- С точки зрения психоисторической необходимости, надо полагать, -
сказал Форелл с доброй насмешкой, как давний знакомый.
- Совершенно верно, - серьезно сказал Барр. - Необходимость долго
назревала, наконец, назрела, и все стало ясно, как написанное черным по
белому. Очевидно, что при данной расстановке политических сил Империя не в
состоянии вести завоевательную войну. При слабом императоре империю
разорвут на куски генералы, борющиеся за бесполезный и смертоносный трон.
При сильном императоре распад будет приостановлен, но по окончании его
правления пойдет с удвоенной быстротой.
- Не понял вас, лорд Барр, - пробурчал Форелл, выпуская клуб дыма.
- Возможно. Тому виной слабая психоисторическая подготовка. Слова -
плохая замена математическим формулам. Давайте поразмыслим...

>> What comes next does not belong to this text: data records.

(** * clusterloader2: the Poisson tuning set and the etcd-metrics measurement

    A shallow embedding of
    - [clusterloader2/pkg/tuningset/poisson_load.go]
      ([interArrivalTime], [poissonLoad.Execute]), and
    - [clusterloader2/pkg/measurement/common/etcd_metrics.go]
      ([etcdMetricsMeasurement.Execute] and what it calls),
    with the properties the specification states about them.

    Conventions of the embedding.
    - In [poisson_load.go] a [float64] is a binary64 number of Rocq's
      primitive floats: [-], [/] and [*] round to nearest even as IEEE 754
      prescribes, each operation on its own (no fused multiply-add, as on
      amd64), and [math.Log] is the algorithm of Go's standard library.
      The real number a [float64] denotes is [F2R].
    - In [etcd_metrics.go] the only arithmetic on a [float64] is [math.Max];
      the database sizes are modelled by the real numbers they denote.
    - [int], [int64] and [time.Duration] are integers in the range
      [minInt64 .. maxInt64] ([int] is 64 bits wide on the modelled
      architectures); a [time.Time] is an integer count of nanoseconds.
    - The process-wide random source, the wall clock and the Go scheduler are
      explicit: a stream of uniform draws, a stream of latencies and a list
      of scheduling choices. *)

From Stdlib Require Import Reals Zfloor Lra Lia ZArith List Bool Sorted Permutation.
From Stdlib Require Import Floats.
From Stdlib Require String.
Import ListNotations.

(** ** Go's numeric types and conversions *)

Module Go.

Definition minInt64 : Z := (- 2 ^ 63)%Z.
Definition maxInt64 : Z := (2 ^ 63 - 1)%Z.

Definition inInt64 (z : Z) : bool := ((minInt64 <=? z) && (z <=? maxInt64))%Z.

(** A [float64]: an IEEE 754 binary64 number.  [Prim2SF] gives its sign,
    mantissa and exponent. *)
Definition float64 := float.

(** The architectures the binary is built for.  The language leaves the
    result of converting a [float64] that the integer type cannot represent
    to the implementation: amd64's [CVTTSD2SQ] yields the "integer
    indefinite" value [0x8000000000000000], arm64's [FCVTZS] saturates and
    maps a NaN to zero. *)
Inductive GOARCH := amd64 | arm64.

Definition float64_to_int_overflow (arch : GOARCH) (x : spec_float) : Z :=
  match arch with
  | amd64 => minInt64
  | arm64 =>
      match x with
      | S754_nan => 0%Z
      | S754_zero s | S754_infinity s | S754_finite s _ _ =>
          if s then minInt64 else maxInt64
      end
  end.

(** The whole part of [m * 2^e]. *)
Definition magnitude (m : positive) (e : Z) : Z :=
  if (0 <=? e)%Z then (Zpos m * 2 ^ e)%Z else (Zpos m / 2 ^ (- e))%Z.

(** "When converting a floating-point number to an integer, the fraction is
    discarded (truncation towards zero)."  Infinities and NaN have no whole
    part. *)
Definition truncate (x : spec_float) : option Z :=
  match x with
  | S754_zero _ => Some 0%Z
  | S754_finite s m e =>
      Some (if s then (- magnitude m e)%Z else magnitude m e)
  | S754_infinity _ | S754_nan => None
  end.

(** The conversion [int(x)] of a [float64] [x]. *)
Definition int_of_float64 (arch : GOARCH) (x : float64) : Z :=
  match truncate (Prim2SF x) with
  | Some z =>
      if inInt64 z then z else float64_to_int_overflow arch (Prim2SF x)
  | None => float64_to_int_overflow arch (Prim2SF x)
  end.

(** The conversion [float64(n)] of an integer, rounded to nearest even. *)
Definition float64_of_int (n : Z) : float64 :=
  if (n <? 0)%Z then (- of_uint63 (Uint63.of_Z (- n)))%float
  else of_uint63 (Uint63.of_Z n).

Барр задумался. Форелл курил, облокотясь на перила, а Деверс смотрел
в бархатное небо, вспоминая Трантор.
- Видите ли, сэр, - заговорил Барр, - вы и Деверс - и многие другие -
считали, что для победы над Империей нужно прежде всего посеять раздор
между императором и его генералом. И вы, и Деверс, и все остальные были
правы, потому что верен принцип древних: "Разделяй и властвуй".
Однако, вы были неправы, полагая, что этот внутренний раскол может
стать результатом действий отдельной личности, то есть результатом
совпадения случайностей. Вы пробовали ложь и подкуп, играли на страхе и на
честолюбии, но, несмотря на все старания, ничего не добились. Более того,
вы терпели одно фиаско за другим.
А под рябью, поднятой вами, вызревала волна прилива, предсказанного
Селдоном; она поднималась медленно, но неотвратимо.
Дьюсем Барр отвернулся и продолжал говорить, глядя на огни ликующего
города:
- Всех нас направляла рука Хари Селдона: блестящего генерала и
великого императора, мой народ и ваш народ. Селдон знал, что такой
человек, как Райоз, плохо кончит. Его успех был началом конца, и чем
больше успех, тем вернее последующий крах.
Форелл сухо заметил:
- Не могу сказать, что стал понимать вас лучше.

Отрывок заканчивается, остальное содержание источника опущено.